Atraviesan la Comunidad Autónoma de Castilla y León por la Cañada Real Leonesa Oriental con ramales que enlazan con la cañada real Segoviana en la Comunidad de Madrid, garantizando así la conectividad entre los valiosos ecosistemas del norte y del sur de España, para fomentar su biodiversidad, la adaptación de las especies amenazadas por el cambio climático y el control de la erosión y de los devastadores incendios forestales.

Cada año van tomando distintas vertientes del camino original en busca de aquellas zonas con mejores pastos y espacios donde el rebaño pueda refrescarse. Este recorrido forma parte de un proyecto que suma ya 29 años de historia y cuyo principal propósito es recuperar la importancia de las cañadas, cordeles y veredas que componían la red trashumante de España.

La trashumancia del ganado, adaptándose a las condiciones climáticas de cada comarca en las diferentes épocas del año, constituye la forma más ecológica de aprovechar los recursos naturales, garantizando la conservación de la biodiversidad ibérica y fomentando el relevo generacional en el medio rural amenazado por la despoblación.

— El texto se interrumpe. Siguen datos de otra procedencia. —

(* ===== verification/PipelineFlow.v ===== *)
(** * Pipelines: how events travel through a finalized pipeline

    Lemmas about [deliver]: the order in which forwarding handlers are called,
    and the bound on the depth of the calls for arbitrary handlers. *)
From Stdlib Require Import ZArith Lia.
From stdpp Require Import base numbers list gmap strings.
From S2P Require Import Prelude Pipeline PipelineFacts PipelineLinks.
Open Scope cpp_scope.

Set Default Goal Selector "!".

(** The position of a context in a vector. *)
Fixpoint position (l : list nat) (c : nat) : nat :=
  match l with
  | [] => 0
  | d :: l => if decide (d = c) then 0 else S (position l c)
  end.

Lemma position_middle pre c suf :
  c ∉ pre -> position (pre ++ c :: suf) c = length pre.
Proof.
  induction pre as [|d pre IH]; simpl; intros Hc; [by rewrite decide_True|].
  rewrite decide_False by set_solver. rewrite IH by set_solver. done.
Qed.

Lemma position_lt l c : c ∈ l -> position l c < length l.
Proof.
  induction l as [|d l IH]; simpl; [by intros ?%not_elem_of_nil|].
  intros Hc. case_decide; [lia|]. apply elem_of_cons in Hc as [->|Hc]; [done|].
  specialize (IH Hc). lia.
Qed.

(** In a filtered vector, the successor is further to the right. *)
Lemma position_succ_filter (f : nat -> bool) l c d :
  NoDup l -> succ (filter f l) c = Some d -> position l c < position l d.
Proof.
  intros Hnd Hs. induction l as [|e l IH]; [done|].
  apply NoDup_cons in Hnd as [He Hnd]. rewrite filter_cons in Hs. simpl.
  case_decide as Hf.
  - simpl in Hs. case_decide as Hec.
    + subst e. destruct (filter f l) as [|d' l'] eqn:E; simplify_eq/=.
      assert (d ∈ l).
      { assert (d ∈ filter f l) as [_ ?]%list_elem_of_filter by (rewrite E; set_solver). done. }
      rewrite decide_False; [lia|]. by intros ->.
    + specialize (IH Hnd Hs). assert (e <> d); [|rewrite decide_False by done; lia].
      intros ->. apply He.
      destruct (succ_Some _ _ _ (NoDup_filter f _ Hnd) Hs) as (pre & suf & E).
      assert (d ∈ filter f l) as [_ ?]%list_elem_of_filter by (rewrite E; set_solver). done.
  - specialize (IH Hnd Hs).
    assert (Hd : d ∈ l).
    { destruct (succ_Some _ _ _ (NoDup_filter f _ Hnd) Hs) as (pre & suf & E).
      assert (d ∈ filter f l) as [_ ?]%list_elem_of_filter by (rewrite E; set_solver). done. }
    assert (Hc : c ∈ l).
    { destruct (succ_Some _ _ _ (NoDup_filter f _ Hnd) Hs) as (pre & suf & E).
      assert (c ∈ filter f l) as [_ ?]%list_elem_of_filter by (rewrite E; set_solver). done. }
    rewrite !decide_False by (by intros ->). lia.
Qed.

(** The same for a vector read backwards. *)
Lemma position_succ_reverse (f : nat -> bool) l c d :
  NoDup l -> succ (reverse (filter f l)) c = Some d -> position l d < position l c.
Proof.
  intros Hnd Hs.
  assert (Hndr : NoDup (reverse (filter f l))) by by apply NoDup_reverse, NoDup_filter.
  destruct (succ_Some _ _ _ Hndr Hs) as (pre & suf & E).
  apply (f_equal reverse) in E. rewrite reverse_involutive in E.
  rewrite reverse_app, !reverse_cons, <- !app_assoc in E. simpl in E.
  apply position_succ_filter with f; [done|]. rewrite E.
  apply succ_middle, (NoDup_middle_pre _ (c :: reverse pre)). rewrite <- E. by apply NoDup_filter.
Qed.

Section flow.
Context {Msg Exn : Type}.
Implicit Types (e : event Msg Exn).

(** ** Forwarding handlers *)

(** What the contexts of [l] show when each handler turns the event it gets
    into one event and fires that. *)
Fixpoint path (f : nat -> event Msg Exn -> event Msg Exn) (h : Heap) (l : list nat) e
    : list (visit Msg Exn) :=
  match l with
  | [] => reachedEnd e
  | c :: l =>
      match contexts h !! c with
      | None => [Dangling c]
      | Some x => Visit (handler_ x) e :: path f h l (f (handler_ x) e)
      end
  end.

(** The event each of the handlers is given. *)
Fixpoint events (f : nat -> event Msg Exn -> event Msg Exn) (hs : list nat) e
    : list (event Msg Exn) :=
  match hs with
  | [] => []
  | a :: hs => e :: events f hs (f a e)
  end.

(** The link an event follows. *)
Definition link (inbound : bool) (x : ContextImpl) : option nat :=
  if inbound then nextIn_ x else nextOut_ x.
Definition side (inbound : bool) (x : ContextImpl) : bool :=
  if inbound then hasIn (c_class x) else hasOut (c_class x).

(** An event the context class offers follows the link of its direction. *)
Lemma fire_link d x e :
  fireable (c_class x) e = true ->
  fire d x e = match link (isInbound e) x with
               | Some n => d n e
               | None => Some (reachedEnd e)
               end.
Proof.
  unfold fireable, fire, ContextImpl_fire, InboundContextImpl_fire, OutboundContextImpl_fire,
    fireIn, fireOut, link, hasIn, hasOut.
  by destruct (isInbound e), (dir (c_class x)).
Qed.

Lemma deliver_path (f : nat -> event Msg Exn -> event Msg Exn) (b : bool) h l :
  (forall a e, isInbound e = b -> isInbound (f a e) = b) ->
  NoDup l ->
  (forall c, c ∈ l -> exists x, contexts h !! c = Some x /\ side b x = true /\
     link b x = succ l c) ->
  forall suf pre c e, l = pre ++ c :: suf -> isInbound e = b ->
  forall fuel, length suf < fuel ->
  deliver (fun a _ e => [f a e]) h fuel c e = Some (path f h (c :: suf) e).
Proof.
  intros Hf Hnd Hl suf. induction suf as [|d suf IH]; intros pre c e El He [|fuel] Hfuel;
    simpl in Hfuel; try lia.
  all: destruct (Hl c) as (x & Hx & Hside & Hlink); [rewrite El; set_solver|].
  all: simpl; rewrite Hx.
  all: assert (Hfire : fireable (c_class x) (f (handler_ x) e) = true)
    by (unfold fireable; rewrite Hf by done; unfold side in Hside; by destruct b).
  all: rewrite (filter_cons_True (fun e => fireable (c_class x) e)), filter_nil by (by rewrite Hfire).
  all: rewrite El, succ_middle in Hlink by (eapply NoDup_middle_pre; by rewrite <- El).
  all: simpl; rewrite fire_link, Hf, Hlink by done; simpl.
  - by rewrite app_nil_r.
  - rewrite (IH (pre ++ [c]) d).
    + simpl. by rewrite app_nil_r.
    + by rewrite <- app_assoc.
    + auto.
    + lia.
Qed.

(** ** Arbitrary handlers *)

(** A region of contexts closed under links, on which inbound links go up a
    rank below [N] and outbound links go down. *)
Record ranked (h : Heap) (L : list nat) (rank : nat -> nat) (N : nat) : Prop := {
  rank_live : forall c, c ∈ L -> live h c;
  rank_lt : forall c, c ∈ L -> rank c < N;
  rank_in : forall c x d, c ∈ L -> contexts h !! c = Some x -> hasIn (c_class x) = true ->
    nextIn_ x = Some d -> d ∈ L /\ rank c < rank d;
  rank_out : forall c x d, c ∈ L -> contexts h !! c = Some x -> hasOut (c_class x) = true ->
    nextOut_ x = Some d -> d ∈ L /\ rank d < rank c
}.

(** Calls outstanding at most below the delivery of [e] at [c]. *)
Definition depth (rank : nat -> nat) (N : nat) (c : nat) e : nat :=
  if isInbound e then N + (N - rank c) else S (rank c).

Definition isDangling (v : visit Msg Exn) : bool :=
  match v with Dangling _ => true | _ => false end.

Lemma deliver_total on h L rank N :
  ranked h L rank N ->
  (forall a k e, isInbound e = false -> Forall (fun e' => isInbound e' = false) (on a k e)) ->
  forall fuel c e, c ∈ L -> depth rank N c e <= fuel ->
  exists vs, deliver on h fuel c e = Some vs /\ Forall (fun v => isDangling v = false) vs.
Proof.
  intros Hr Hon fuel. induction fuel as [|fuel IH]; intros c e Hc Hd.
  { unfold depth in Hd. pose proof (rank_lt _ _ _ _ Hr c Hc). destruct (isInbound e); lia. }
  simpl. destruct (rank_live _ _ _ _ Hr c Hc) as [x Hx]. rewrite Hx.
  pose proof (rank_lt _ _ _ _ Hr c Hc) as Hlt.
  assert (Hall : Forall (fun e' => exists vs, fire (deliver on h fuel) x e' = Some vs /\
      Forall (fun v => isDangling v = false) vs)
    (filter (fireable (c_class x)) (on (handler_ x) (c_class x) e))).
  { apply Forall_forall. intros e' [Hf He']%list_elem_of_filter.
    rewrite fire_link by by apply Is_true_true. unfold link.
    assert (Hend : Forall (fun v => isDangling v = false) (reachedEnd e'))
      by (destruct e'; repeat constructor).
    destruct (isInbound e') eqn:E'; unfold fireable in Hf; rewrite E' in Hf.
    - destruct (nextIn_ x) as [d|] eqn:Hn; [|eauto].
      destruct (rank_in _ _ _ _ Hr c x d) as [HdL Hdr]; [done..|by apply Is_true_true in Hf|done|].
      apply IH; [done|]. unfold depth in *. rewrite E'.
      pose proof (rank_lt _ _ _ _ Hr d HdL).
      destruct (isInbound e) eqn:E; [lia|]. exfalso.
      specialize (Hon (handler_ x) (c_class x) e E). rewrite Forall_forall in Hon.
      specialize (Hon _ He'). congruence.
    - destruct (nextOut_ x) as [d|] eqn:Hn; [|eauto].
      destruct (rank_out _ _ _ _ Hr c x d) as [HdL Hdr]; [done..|by apply Is_true_true in Hf|done|].
      apply IH; [done|]. unfold depth in *. rewrite E'. destruct (isInbound e); lia. }
  assert (Hm : exists vss, mapM (fire (deliver on h fuel) x)
      (filter (fireable (c_class x)) (on (handler_ x) (c_class x) e)) = Some vss /\
      Forall (Forall (fun v => isDangling v = false)) vss).
  { induction Hall as [|e' l (vs & Hvs & Hvd) _ (vss & Hm & Hmd)]; simpl; [eauto|].
    rewrite Hvs, Hm. simpl. eexists. split; [done|]. by constructor. }
  destruct Hm as (vss & -> & Hvd). simpl. eexists. split; [done|].
  constructor; [done|]. by apply Forall_concat.
Qed.
End flow.

(** ** Finalized pipelines *)

Section finalized.
Variables (R W : nat) (s s' : State).
Hypothesis Hwf : wf s.
Hypothesis Hfin : finalize R W s = (Ok tt, s').

Lemma finalized_compatible : compatibleIn s = true /\ compatibleOut s = true.
Proof.
  pose proof (run_finalize R W s Hwf) as Hrun. rewrite Hfin in Hrun.
  by destruct (compatibleIn s), (compatibleOut s).
Qed.

Lemma finalized_self : self s' = finalizedSelf R W s.
Proof.
  pose proof (run_finalize R W s Hwf) as Hrun. rewrite Hfin in Hrun.
  destruct (compatibleIn s), (compatibleOut s); try done.
  destruct Hrun as (h' & [= ->] & _). done.
Qed.

Lemma finalized_attach :
  for_each (reverse (ctxs_ (self s))) attachPipeline
    (mkState (linkedHeap s) (finalizedSelf R W s)) = (Ok tt, s').
Proof.
  pose proof (run_finalize R W s Hwf) as Hrun. rewrite Hfin in Hrun.
  destruct (compatibleIn s), (compatibleOut s); try done.
  destruct Hrun as (h' & [= ->] & E & _). done.
Qed.

(** Every context of the pipeline, after [finalize]. *)
Lemma finalized_context c :
  c ∈ ctxs_ (self s) ->
  exists x, contexts (heap s) !! c = Some x /\
    contexts (heap s') !! c = Some (setAttached true
      (linkField setNextOutField (reverse (outCtxs_ (self s))) c
        (linkField setNextInField (inCtxs_ (self s)) c x))).
Proof.
  intros Hc. pose proof (run_finalize R W s Hwf) as Hrun. rewrite Hfin in Hrun.
  destruct (compatibleIn s), (compatibleOut s); try done.
  destruct Hrun as (h' & [= ->] & _ & _ & Hctx). simpl.
  destruct (wf_live _ Hwf c Hc) as [x Hx]. exists x. split; [done|].
  rewrite Hctx, decide_True by done. unfold linkedHeap, linkedOut, linkedIn.
  by rewrite !mapContexts_lookup, Hx.
Qed.

Lemma finalized_nextIn c x :
  c ∈ inCtxs_ (self s) -> contexts (heap s') !! c = Some x ->
  nextIn_ x = succ (inCtxs_ (self s)) c /\ hasIn (c_class x) = true.
Proof.
  intros Hc Hx. assert (Hc' := Hc). rewrite (wf_in _ Hwf) in Hc'.
  apply list_elem_of_filter in Hc' as [Hside Hc'].
  destruct (finalized_context c Hc') as (y & Hy & E). rewrite Hx in E. injection E as ->.
  unfold inSide in Hside. rewrite Hy in Hside. unfold linkField.
  destruct (decide (c ∈ inCtxs_ (self s))); [|done].
  destruct (decide (c ∈ reverse (outCtxs_ (self s)))); simpl.
  all: by destruct (hasIn (c_class y)).
Qed.

Lemma finalized_nextOut c x :
  c ∈ outCtxs_ (self s) -> contexts (heap s') !! c = Some x ->
  nextOut_ x = succ (reverse (outCtxs_ (self s))) c /\ hasOut (c_class x) = true.
Proof.
  intros Hc Hx. assert (Hc' := Hc). rewrite (wf_out _ Hwf) in Hc'.
  apply list_elem_of_filter in Hc' as [Hside Hc'].
  destruct (finalized_context c Hc') as (y & Hy & E). rewrite Hx in E. injection E as ->.
  unfold outSide in Hside. rewrite Hy in Hside. unfold linkField.
  rewrite (decide_True _ _ (P := c ∈ reverse (outCtxs_ (self s)))) by by rewrite elem_of_reverse.
  simpl. split; [done|]. destruct (decide (c ∈ inCtxs_ (self s))); simpl.
  all: by destruct (hasOut (c_class y)).
Qed.

Lemma finalized_class c x :
  c ∈ ctxs_ (self s) -> contexts (heap s') !! c = Some x ->
  inSide (heap s) c = hasIn (c_class x) /\ outSide (heap s) c = hasOut (c_class x) /\
  handlerOf (heap s) c = Some (handler_ x).
Proof.
  intros Hc Hx. destruct (finalized_context c Hc) as (y & Hy & E). rewrite Hx in E.
  injection E as ->. unfold inSide, outSide, handlerOf. rewrite Hy. simpl.
  rewrite !linkField_class by done. repeat split. f_equal. unfold linkField.
  by repeat case_decide.
Qed.

Lemma finalized_ranked :
  ranked (heap s') (ctxs_ (self s)) (position (ctxs_ (self s))) (length (ctxs_ (self s))).
Proof.
  pose proof (wf_nodup _ Hwf) as Hnd. split.
  - intros c Hc. destruct (finalized_context c Hc) as (x & _ & E). unfold live. rewrite E. eauto.
  - apply position_lt.
  - intros c x d Hc Hx Hin Hn. destruct (finalized_class c x Hc Hx) as (Hs & _ & _).
    assert (HcI : c ∈ inCtxs_ (self s)).
    { rewrite (wf_in _ Hwf). apply list_elem_of_filter. by rewrite Hs, Hin. }
    destruct (finalized_nextIn c x HcI Hx) as [E _]. rewrite Hn in E. symmetry in E.
    rewrite (wf_in _ Hwf) in E. split; [|by eapply position_succ_filter].
    destruct (succ_Some _ _ _ (NoDup_filter _ _ Hnd) E) as (pre & suf & El).
    assert (d ∈ filter (inSide (heap s)) (ctxs_ (self s))) as [_ ?]%list_elem_of_filter
      by (rewrite El; set_solver). done.
  - intros c x d Hc Hx Hout Hn. destruct (finalized_class c x Hc Hx) as (_ & Hs & _).
    assert (HcO : c ∈ outCtxs_ (self s)).
    { rewrite (wf_out _ Hwf). apply list_elem_of_filter. by rewrite Hs, Hout. }
    destruct (finalized_nextOut c x HcO Hx) as [E _]. rewrite Hn in E. symmetry in E.
    rewrite (wf_out _ Hwf) in E. split; [|by eapply position_succ_reverse].
    destruct (succ_Some _ _ _ (NoDup_reverse _ (NoDup_filter _ _ Hnd)) E) as (pre & suf & El).
    assert (d ∈ reverse (filter (outSide (heap s)) (ctxs_ (self s)))) as Hd
      by (rewrite El; set_solver).
    rewrite elem_of_reverse in Hd. by apply list_elem_of_filter in Hd as [_ ?].
Qed.
End finalized.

En busca de lo que ellos nombran ‘la eterna primavera’, realizan la trashumancia dos veces al año. Entre finales de mayo y principios de junio, se desplazan desde la provincia de Madrid hacia la de León. Después, en septiembre, realizan la ruta a la inversa. El objetivo principal de esta actividad es el aprovechamiento máximo de los lugares de pasto, buscando el momento óptimo de producción de los espacios que se recorren.

En España, cada oveja trashumante traslada diariamente unas 5.000 semillas y abona el terreno con más de tres kilogramos de estiércol.

Además, la gestión adecuada de los pastizales por el ganado y las correctas prácticas agrícolas pueden fijar del 10 al 20% de las emisiones globales de combustibles fósiles mitigando el cambio climático.

Sobre la asociación

La asociación Trashumancia y Naturaleza se creó en el año 1997 para defender la trashumancia, su práctica y sus saberes ancestrales. “Creemos firmemente en que la trashumancia y la ganadería extensiva son clave para la sostenibilidad de la península ibérica”, señalan en su página de Facebook.

Desde su fundación, esta asociación apoya a las familias ganaderas que desean recuperar la trashumancia andando por la red nacional de vías pecuarias, un patrimonio único en el mundo con más de 125.000 kilómetros de longitud y 420.000 hectáreas de superficie, que conectan entre sí todas las regiones de España. Para esta asociación la trashumancia es vital ya que recuperarla crearía alrededor de 5.000 puestos de trabajo directos en el medio rural, que generarían empleo indirecto relacionado con la comercialización de los productos, el turismo o los servicios ambientales, una solución ante la alarmante situación de la España vaciada.